Segment Start: Data records
(** ** What the client of the endpoint sees *)

(** X5. The endpoint never fails with an error no handler is registered
    for: a response always passes the constraint [0.0 <= confidence <= 1.0]
    of [DetectionResponse], and every exception is an [HTTPException],
    which [http_exception_handler] turns into a JSON body that repeats the
    HTTP status (400 or 401), the detail and the time of the error. *)
Theorem endpoint_reply_shape (ep : entry_point) (R : Generator) (fuel : nat) (key : string)
    (b64decode : string -> outcome bytes) (request : AudioRequest) (api_key : string)
    (t_start t_end : Z) (w : world R) (now_iso : string) :
  match reply_of (fst (handler ep R fuel key b64decode request api_key t_start t_end w))
          now_iso with
  | Reply200 body =>
      fst (handler ep R fuel key b64decode request api_key t_start t_end w) = Ok body
  | ReplyError body =>
      exists detail,
        fst (handler ep R fuel key b64decode request api_key t_start t_end w)
          = Raise (HTTPException (json_status_code body) detail) /\
        content body = mkErrorContent detail (json_status_code body) now_iso /\
        (json_status_code body = 400 \/ json_status_code body = 401)
  | Unhandled _ => False
  | NoReply =>
      fst (handler ep R fuel key b64decode request api_key t_start t_end w) = Diverge
  end.
Proof.
  destruct (handler ep R fuel key b64decode request api_key t_start t_end w)
    as [[resp | e | ] w'] eqn:E; cbn [fst reply_of].
  - rewrite (handler_confidence _ _ _ _ _ _ _ _ _ _ _ _ E). reflexivity.
  - apply handler_raise_inv in E. destruct E as [_ E].
    destruct E as [[_ ->] | [(_ & _ & ->) | (_ & _ & Hd)]].
    + destruct ep; cbn; eexists; (split; [reflexivity | ]); auto.
    + destruct ep; cbn; eexists; (split; [reflexivity | ]); auto.
    + rewrite decode_audio_cases in Hd.
      destruct (b64decode (audio_base64 request)) as [B | e0 | ]; try discriminate.
      * destruct (startswith B MP3_SYNC || startswith B ID3_TAG); [discriminate | ].
        inversion Hd. cbn. eexists; (split; [reflexivity | ]); auto.
      * inversion Hd. cbn. eexists; (split; [reflexivity | ]); auto.
  - reflexivity.
Qed.

(** X6. Apart from [processing_time_ms], the answer to a request does
    not depend on when it is served or on the state the shared generator
    was left in by earlier requests: the same key, language and audio get
    the same classification, confidence, explanation and duration, or the
    same error. *)
Theorem response_repeatable (ep : entry_point) (R : Generator) (fuel : nat) (key : string)
    (b64decode : string -> outcome bytes) (request : AudioRequest) (api_key : string)
    (t1 t2 t1' t2' : Z) (w1 w2 : world R) :
  omap without_timing
    (fst (handler ep R fuel key b64decode request api_key t1 t2 w1)) =
  omap without_timing
    (fst (handler ep R fuel key b64decode request api_key t1' t2' w2)).
Proof.
  apply post_outcome. apply handler_runs_agree.
Qed.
Segment End: Data records
-- Your goal --
All lines from the one containing "Theorem response_repeatable (ep" through the end of the records, both ends included, are to be quoted exactly; please add nothing else.

-- Result of the exercise --
Theorem response_repeatable (ep : entry_point) (R : Generator) (fuel : nat) (key : string)
    (b64decode : string -> outcome bytes) (request : AudioRequest) (api_key : string)
    (t1 t2 t1' t2' : Z) (w1 w2 : world R) :
  omap without_timing
    (fst (handler ep R fuel key b64decode request api_key t1 t2 w1)) =
  omap without_timing
    (fst (handler ep R fuel key b64decode request api_key t1' t2' w2)).
Proof.
  apply post_outcome. apply handler_runs_agree.
Qed.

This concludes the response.